第 24 回

 このコーナーでは,士別周辺の露頭をピックアップして,その様子を紹介して,その見どころやエピソードをお伝えします.いろいろな場所が登場しますので,皆さんも地質調査をしているつもりで楽しんで下さい.以前のこのコーナーに登場したものを見たい人は,このページの下の方から入って見て下さい.

 剣淵町12線の多寄層(その1)

 このコーナーの第24弾は,剣淵町12線の多寄層の地層です.国道40号線沿いの士別と剣淵の境界付近の露頭ですので,多くの方がご覧になっていると思います.「多寄層」というくらいですから,多寄でたくさん見られる地層なのですが,それは後ほどご紹介いたしましょう.

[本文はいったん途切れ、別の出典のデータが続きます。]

(* ===== verification/VfsPath.v ===== *)
(** * Paths of the virtual file system ([filesystems/vfs/vfs_sanitize.cpp], [vfs_mnt.cpp])

    The functions work on byte memory, as the code does, the in-place call of
    [fsSanitizeCopySafe] included; their result is compared with the components
    of a path. *)

From S2P Require Import Prelude Bytes CString.

Definition SLASH : Z := 47.
Definition DOT : Z := 46.

(** The loop of [fsSanitizeCopySafe]; the result is the final [j]. *)
Fixpoint copy_safe_loop (fuel : nat) (filename safeFilename i j : Z) : M Mem Z :=
  match fuel with
  | O => hang
  | S fuel =>
      let copy c :=
        wr (safeFilename + j) c ;;; copy_safe_loop fuel filename safeFilename (i + 1) (j + 1) in
      let! c := rd (filename + i) in
      if c =? 0 then ret j
      else if c =? SLASH then
        let! c1 := rd (filename + i + 1) in
        if c1 =? SLASH then copy_safe_loop fuel filename safeFilename (i + 1) j
        else if c1 =? 0 then copy_safe_loop fuel filename safeFilename (i + 1) j
        else if c1 =? DOT then
          let! c2 := rd (filename + i + 2) in
          if (c2 =? SLASH) || (c2 =? 0)
          then copy_safe_loop fuel filename safeFilename (i + 2) j
          else copy c
        else copy c
      else copy c
  end.

Definition fsSanitizeCopySafe (filename safeFilename : Z) : M Mem unit :=
  let! m := get in
  let! j := copy_safe_loop (S (length (mem_bytes m))) filename safeFilename 0 0 in
  wr (safeFilename + j) 0 ;;;
  if j =? 0 then wr safeFilename SLASH ;;; wr (safeFilename + 1) 0 else ret tt.

(** [for (indexToCopyInto = i - 1; indexToCopyInto >= 0; ...)]: the position of
    the last slash among the first [k] bytes, or -1. *)
Fixpoint slash_before (k : nat) (safeFilename : Z) : M Mem Z :=
  match k with
  | O => ret (-1)
  | S k =>
      let! c := rd (safeFilename + Z.of_nat k) in
      if c =? SLASH then ret (Z.of_nat k) else slash_before k safeFilename
  end.

(** [safeFilename] at [i] reads [/../], or [/..] at the end. *)
Definition at_dotdot (safeFilename i : Z) : M Mem bool :=
  let! c0 := rd (safeFilename + i) in
  if negb (c0 =? SLASH) then ret false else
  let! c1 := rd (safeFilename + i + 1) in
  if negb (c1 =? DOT) then ret false else
  let! c2 := rd (safeFilename + i + 2) in
  if negb (c2 =? DOT) then ret false else
  let! c3 := rd (safeFilename + i + 3) in
  ret ((c3 =? SLASH) || (c3 =? 0)).

(** The fix-up of [..]; the result is the final [finalSize]. *)
Fixpoint dotdot_loop (fuel : nat) (safeFilename finalSize i : Z) : M Mem Z :=
  match fuel with
  | O => hang
  | S fuel =>
      if negb (i <? finalSize) then ret finalSize
      else
        let! found := at_dotdot safeFilename i in
        if found then
          let! idx := slash_before (Z.to_nat i) safeFilename in
          let indexToCopyInto := if idx <? 0 then 0 else idx in
          let lentocopy := u64 (finalSize - indexToCopyInto - 3 + 1) in
          memcpy (safeFilename + indexToCopyInto) (safeFilename + i + 3) lentocopy ;;;
          dotdot_loop fuel safeFilename (finalSize - (i + 3 - indexToCopyInto)) indexToCopyInto
        else dotdot_loop fuel safeFilename finalSize (i + 1)
  end.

 こんな露頭です.見覚えがありますか?平凡すぎてあんまり気にならない露頭ですよね.15年くらい前までは地層の内部構造がハッキリ見えていて,地層の勉強をするにはいい露頭だったのですが,今はだいぶ崩れて草も生えてきてしまいました.
 新生代新第三紀鮮新世の200〜300万年前の,礫と砂でできた地層で,当時の天塩川によってつくられたものです.
 ちょっと登ってみました.礫がまん丸なのがわかります.今の河原もそうですね.川底をゴロゴロ転がって丸くなったジャリです.礫の多くは安山岩でした.前回紹介した美深層の安山岩です.この地層の方が新しいので,古い美深層を天塩川が削っていき,その礫が川底に溜まったんですね.正確には川底というよりは,「中州」の堆積物です.今の剣淵川は中州が結構ありますよね.こういった河川を「網状河川」といいます.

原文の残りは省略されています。